Instructions for the task:
Filter the records for lines holding the string "pose".

Extracted data section start

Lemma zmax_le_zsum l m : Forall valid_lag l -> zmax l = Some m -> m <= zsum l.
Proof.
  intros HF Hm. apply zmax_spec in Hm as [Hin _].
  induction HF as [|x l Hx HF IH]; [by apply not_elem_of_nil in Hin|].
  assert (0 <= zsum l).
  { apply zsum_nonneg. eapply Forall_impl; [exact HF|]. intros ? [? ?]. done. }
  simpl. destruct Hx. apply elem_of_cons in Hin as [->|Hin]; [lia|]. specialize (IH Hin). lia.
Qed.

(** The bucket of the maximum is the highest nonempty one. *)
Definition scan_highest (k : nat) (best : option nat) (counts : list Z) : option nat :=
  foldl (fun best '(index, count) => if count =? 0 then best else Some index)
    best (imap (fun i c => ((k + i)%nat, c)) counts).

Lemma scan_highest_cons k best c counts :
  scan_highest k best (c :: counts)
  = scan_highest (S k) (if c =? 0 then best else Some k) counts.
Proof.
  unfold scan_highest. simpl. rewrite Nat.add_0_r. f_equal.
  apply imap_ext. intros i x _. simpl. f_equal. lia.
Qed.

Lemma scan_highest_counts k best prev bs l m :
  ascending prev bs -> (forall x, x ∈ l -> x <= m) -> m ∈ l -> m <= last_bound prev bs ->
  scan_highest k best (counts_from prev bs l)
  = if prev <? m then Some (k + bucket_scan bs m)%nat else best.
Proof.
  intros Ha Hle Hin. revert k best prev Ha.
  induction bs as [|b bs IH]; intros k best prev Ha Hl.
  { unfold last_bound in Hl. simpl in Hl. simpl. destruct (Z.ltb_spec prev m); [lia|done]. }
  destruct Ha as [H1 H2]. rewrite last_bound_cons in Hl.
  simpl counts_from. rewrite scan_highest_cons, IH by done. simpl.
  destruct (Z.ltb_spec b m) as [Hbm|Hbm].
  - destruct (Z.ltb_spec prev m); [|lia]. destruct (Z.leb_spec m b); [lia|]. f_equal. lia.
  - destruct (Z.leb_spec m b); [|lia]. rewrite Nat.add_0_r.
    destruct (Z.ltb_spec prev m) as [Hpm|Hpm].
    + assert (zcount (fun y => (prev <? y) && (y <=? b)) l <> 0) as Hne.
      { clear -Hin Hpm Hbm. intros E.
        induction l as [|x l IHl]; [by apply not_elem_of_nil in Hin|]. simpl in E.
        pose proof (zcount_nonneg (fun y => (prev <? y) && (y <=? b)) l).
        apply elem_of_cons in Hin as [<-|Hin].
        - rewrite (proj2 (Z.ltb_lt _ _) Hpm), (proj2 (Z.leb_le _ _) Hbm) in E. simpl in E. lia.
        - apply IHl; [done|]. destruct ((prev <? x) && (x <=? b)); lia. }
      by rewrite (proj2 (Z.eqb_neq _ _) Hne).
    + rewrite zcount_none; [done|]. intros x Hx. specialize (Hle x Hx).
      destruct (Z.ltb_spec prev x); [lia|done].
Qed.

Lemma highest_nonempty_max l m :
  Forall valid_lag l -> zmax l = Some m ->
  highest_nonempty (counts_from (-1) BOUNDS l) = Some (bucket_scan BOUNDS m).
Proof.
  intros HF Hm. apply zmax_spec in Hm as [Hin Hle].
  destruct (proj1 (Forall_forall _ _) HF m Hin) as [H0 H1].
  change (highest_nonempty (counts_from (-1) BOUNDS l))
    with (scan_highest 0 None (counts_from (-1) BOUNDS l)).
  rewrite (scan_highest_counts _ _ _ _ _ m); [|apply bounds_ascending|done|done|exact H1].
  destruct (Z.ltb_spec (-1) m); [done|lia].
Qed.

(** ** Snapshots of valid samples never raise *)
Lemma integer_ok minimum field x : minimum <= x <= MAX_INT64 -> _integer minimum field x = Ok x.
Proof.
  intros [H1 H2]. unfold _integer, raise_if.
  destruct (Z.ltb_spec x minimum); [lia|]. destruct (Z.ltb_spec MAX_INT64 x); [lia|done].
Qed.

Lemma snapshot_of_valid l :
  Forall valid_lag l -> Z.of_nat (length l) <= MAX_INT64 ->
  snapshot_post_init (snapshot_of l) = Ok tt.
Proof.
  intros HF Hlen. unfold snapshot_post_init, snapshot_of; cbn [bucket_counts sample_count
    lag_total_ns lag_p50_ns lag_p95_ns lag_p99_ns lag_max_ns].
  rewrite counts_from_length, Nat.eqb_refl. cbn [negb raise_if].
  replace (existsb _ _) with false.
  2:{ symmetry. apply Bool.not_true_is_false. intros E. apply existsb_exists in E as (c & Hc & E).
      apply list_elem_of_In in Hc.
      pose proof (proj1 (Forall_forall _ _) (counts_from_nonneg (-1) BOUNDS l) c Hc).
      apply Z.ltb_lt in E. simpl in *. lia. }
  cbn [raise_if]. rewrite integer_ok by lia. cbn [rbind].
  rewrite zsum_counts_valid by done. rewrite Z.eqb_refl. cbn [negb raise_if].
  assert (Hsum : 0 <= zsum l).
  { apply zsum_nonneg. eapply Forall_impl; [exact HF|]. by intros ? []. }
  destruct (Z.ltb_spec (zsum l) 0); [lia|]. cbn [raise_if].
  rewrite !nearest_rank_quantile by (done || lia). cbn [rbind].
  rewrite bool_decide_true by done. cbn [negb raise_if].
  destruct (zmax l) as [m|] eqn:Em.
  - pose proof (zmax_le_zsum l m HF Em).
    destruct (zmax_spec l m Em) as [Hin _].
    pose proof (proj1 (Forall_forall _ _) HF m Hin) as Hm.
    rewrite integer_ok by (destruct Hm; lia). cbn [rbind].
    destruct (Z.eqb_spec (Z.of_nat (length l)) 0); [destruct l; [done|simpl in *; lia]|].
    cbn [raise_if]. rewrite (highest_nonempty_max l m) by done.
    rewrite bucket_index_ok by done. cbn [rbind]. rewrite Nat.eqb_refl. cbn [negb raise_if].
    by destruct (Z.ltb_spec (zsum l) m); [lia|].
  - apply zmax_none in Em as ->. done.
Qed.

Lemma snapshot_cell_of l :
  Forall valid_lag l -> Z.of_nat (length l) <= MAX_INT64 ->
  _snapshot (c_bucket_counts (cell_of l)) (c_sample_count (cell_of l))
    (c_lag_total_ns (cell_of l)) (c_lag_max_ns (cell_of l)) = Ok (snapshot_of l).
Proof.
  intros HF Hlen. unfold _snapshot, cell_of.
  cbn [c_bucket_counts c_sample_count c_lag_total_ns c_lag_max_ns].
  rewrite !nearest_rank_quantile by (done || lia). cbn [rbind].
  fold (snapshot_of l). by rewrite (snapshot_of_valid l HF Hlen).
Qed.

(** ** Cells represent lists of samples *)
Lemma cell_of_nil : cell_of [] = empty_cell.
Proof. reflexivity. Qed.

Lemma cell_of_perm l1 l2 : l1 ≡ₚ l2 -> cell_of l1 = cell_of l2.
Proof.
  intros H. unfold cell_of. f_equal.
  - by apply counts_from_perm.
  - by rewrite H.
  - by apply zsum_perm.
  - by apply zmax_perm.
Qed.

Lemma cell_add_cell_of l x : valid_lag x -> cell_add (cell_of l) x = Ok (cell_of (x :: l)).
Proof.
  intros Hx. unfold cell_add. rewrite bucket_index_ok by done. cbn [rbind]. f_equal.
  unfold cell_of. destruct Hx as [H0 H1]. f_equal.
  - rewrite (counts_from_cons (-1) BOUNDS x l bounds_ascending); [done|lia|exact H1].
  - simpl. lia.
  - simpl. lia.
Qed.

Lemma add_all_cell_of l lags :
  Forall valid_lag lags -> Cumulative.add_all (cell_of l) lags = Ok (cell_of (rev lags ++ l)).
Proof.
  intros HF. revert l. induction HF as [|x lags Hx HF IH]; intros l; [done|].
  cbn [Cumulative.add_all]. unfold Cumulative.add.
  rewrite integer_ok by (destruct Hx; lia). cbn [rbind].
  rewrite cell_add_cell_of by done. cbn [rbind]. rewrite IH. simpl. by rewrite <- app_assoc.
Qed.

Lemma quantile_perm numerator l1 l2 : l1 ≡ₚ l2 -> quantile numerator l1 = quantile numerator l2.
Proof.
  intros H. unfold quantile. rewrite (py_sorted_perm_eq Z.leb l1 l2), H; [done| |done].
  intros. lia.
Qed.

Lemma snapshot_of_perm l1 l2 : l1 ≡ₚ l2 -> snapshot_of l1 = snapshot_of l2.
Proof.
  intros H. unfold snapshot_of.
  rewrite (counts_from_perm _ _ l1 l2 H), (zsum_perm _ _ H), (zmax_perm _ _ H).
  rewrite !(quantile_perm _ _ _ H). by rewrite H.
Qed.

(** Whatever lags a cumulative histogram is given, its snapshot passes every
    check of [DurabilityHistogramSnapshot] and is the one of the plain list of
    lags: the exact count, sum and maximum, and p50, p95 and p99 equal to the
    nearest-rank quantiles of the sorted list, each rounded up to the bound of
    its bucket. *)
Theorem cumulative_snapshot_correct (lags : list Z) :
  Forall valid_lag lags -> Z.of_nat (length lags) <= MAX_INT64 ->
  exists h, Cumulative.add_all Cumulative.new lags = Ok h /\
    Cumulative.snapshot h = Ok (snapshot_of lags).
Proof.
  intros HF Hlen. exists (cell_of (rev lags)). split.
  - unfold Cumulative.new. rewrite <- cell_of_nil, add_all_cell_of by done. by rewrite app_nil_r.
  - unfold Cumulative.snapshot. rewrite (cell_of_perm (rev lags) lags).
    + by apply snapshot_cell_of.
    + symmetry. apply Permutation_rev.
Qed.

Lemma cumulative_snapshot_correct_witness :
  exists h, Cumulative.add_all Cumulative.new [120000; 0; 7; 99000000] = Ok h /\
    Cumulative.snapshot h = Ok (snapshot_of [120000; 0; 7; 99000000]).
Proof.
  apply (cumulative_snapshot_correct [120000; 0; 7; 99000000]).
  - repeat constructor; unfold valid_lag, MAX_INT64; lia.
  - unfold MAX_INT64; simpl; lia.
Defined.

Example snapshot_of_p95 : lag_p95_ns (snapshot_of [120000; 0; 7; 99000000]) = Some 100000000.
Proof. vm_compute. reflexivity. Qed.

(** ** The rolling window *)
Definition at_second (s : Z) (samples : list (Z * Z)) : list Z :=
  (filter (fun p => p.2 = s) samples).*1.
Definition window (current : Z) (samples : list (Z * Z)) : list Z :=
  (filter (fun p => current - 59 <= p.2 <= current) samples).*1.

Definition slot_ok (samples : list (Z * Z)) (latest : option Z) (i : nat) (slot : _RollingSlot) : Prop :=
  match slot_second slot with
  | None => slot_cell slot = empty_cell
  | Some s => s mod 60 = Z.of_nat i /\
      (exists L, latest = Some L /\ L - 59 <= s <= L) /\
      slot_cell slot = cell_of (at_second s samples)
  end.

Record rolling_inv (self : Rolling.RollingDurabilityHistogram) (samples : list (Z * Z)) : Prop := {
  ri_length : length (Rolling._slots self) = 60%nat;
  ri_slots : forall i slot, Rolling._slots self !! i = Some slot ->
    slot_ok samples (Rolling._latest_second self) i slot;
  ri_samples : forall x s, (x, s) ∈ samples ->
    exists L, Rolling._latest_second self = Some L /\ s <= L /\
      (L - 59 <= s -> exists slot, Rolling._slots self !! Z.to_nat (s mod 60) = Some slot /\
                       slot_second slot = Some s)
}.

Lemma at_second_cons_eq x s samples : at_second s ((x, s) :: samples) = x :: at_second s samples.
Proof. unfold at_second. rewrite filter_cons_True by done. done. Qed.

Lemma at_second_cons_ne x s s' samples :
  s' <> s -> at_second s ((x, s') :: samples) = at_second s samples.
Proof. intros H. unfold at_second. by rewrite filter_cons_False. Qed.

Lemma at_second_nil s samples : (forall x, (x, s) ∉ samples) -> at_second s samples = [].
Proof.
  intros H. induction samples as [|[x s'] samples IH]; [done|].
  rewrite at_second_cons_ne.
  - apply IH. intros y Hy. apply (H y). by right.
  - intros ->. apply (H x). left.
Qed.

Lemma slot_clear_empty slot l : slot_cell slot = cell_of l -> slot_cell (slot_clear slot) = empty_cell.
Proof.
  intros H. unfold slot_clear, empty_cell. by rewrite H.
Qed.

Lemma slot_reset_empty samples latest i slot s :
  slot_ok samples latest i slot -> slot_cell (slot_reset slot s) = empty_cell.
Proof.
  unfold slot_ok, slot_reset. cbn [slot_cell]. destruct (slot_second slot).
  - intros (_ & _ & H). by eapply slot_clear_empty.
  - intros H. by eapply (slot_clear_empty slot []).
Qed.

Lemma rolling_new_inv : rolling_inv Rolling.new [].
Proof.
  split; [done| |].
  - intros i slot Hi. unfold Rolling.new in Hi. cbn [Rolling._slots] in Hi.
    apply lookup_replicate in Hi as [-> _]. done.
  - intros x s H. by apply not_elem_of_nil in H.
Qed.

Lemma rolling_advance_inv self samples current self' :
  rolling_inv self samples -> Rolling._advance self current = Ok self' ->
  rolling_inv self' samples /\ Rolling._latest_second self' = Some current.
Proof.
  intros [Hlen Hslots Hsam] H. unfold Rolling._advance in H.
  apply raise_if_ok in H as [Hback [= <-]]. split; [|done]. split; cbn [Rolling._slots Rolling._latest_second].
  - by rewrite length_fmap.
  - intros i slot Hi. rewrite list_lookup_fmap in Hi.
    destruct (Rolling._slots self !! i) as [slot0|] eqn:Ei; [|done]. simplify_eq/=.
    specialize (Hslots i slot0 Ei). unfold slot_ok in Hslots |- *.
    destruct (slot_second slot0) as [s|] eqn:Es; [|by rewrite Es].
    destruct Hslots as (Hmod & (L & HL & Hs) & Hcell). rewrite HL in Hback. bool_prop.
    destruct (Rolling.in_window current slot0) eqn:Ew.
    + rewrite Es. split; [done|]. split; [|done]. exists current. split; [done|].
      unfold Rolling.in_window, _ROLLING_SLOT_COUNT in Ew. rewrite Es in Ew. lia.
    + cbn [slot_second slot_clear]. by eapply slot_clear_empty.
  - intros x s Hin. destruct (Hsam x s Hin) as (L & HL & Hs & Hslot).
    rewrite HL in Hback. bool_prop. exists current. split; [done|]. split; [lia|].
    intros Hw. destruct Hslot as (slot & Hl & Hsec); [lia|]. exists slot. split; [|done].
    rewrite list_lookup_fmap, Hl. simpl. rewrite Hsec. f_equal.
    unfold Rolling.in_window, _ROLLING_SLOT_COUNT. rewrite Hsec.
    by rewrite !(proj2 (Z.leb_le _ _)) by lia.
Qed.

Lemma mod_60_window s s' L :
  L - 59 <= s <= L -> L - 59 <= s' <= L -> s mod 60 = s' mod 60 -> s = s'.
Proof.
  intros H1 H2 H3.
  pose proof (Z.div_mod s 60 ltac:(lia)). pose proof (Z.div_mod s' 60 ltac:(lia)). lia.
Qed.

Extracted data section end

Finished task:
        pose proof (zcount_nonneg (fun y => (prev <? y) && (y <=? b)) l).
      pose proof (proj1 (Forall_forall _ _) (counts_from_nonneg (-1) BOUNDS l) c Hc).
  - pose proof (zmax_le_zsum l m HF Em).
    pose proof (proj1 (Forall_forall _ _) HF m Hin) as Hm.
  pose proof (Z.div_mod s 60 ltac:(lia)). pose proof (Z.div_mod s' 60 ltac:(lia)). lia.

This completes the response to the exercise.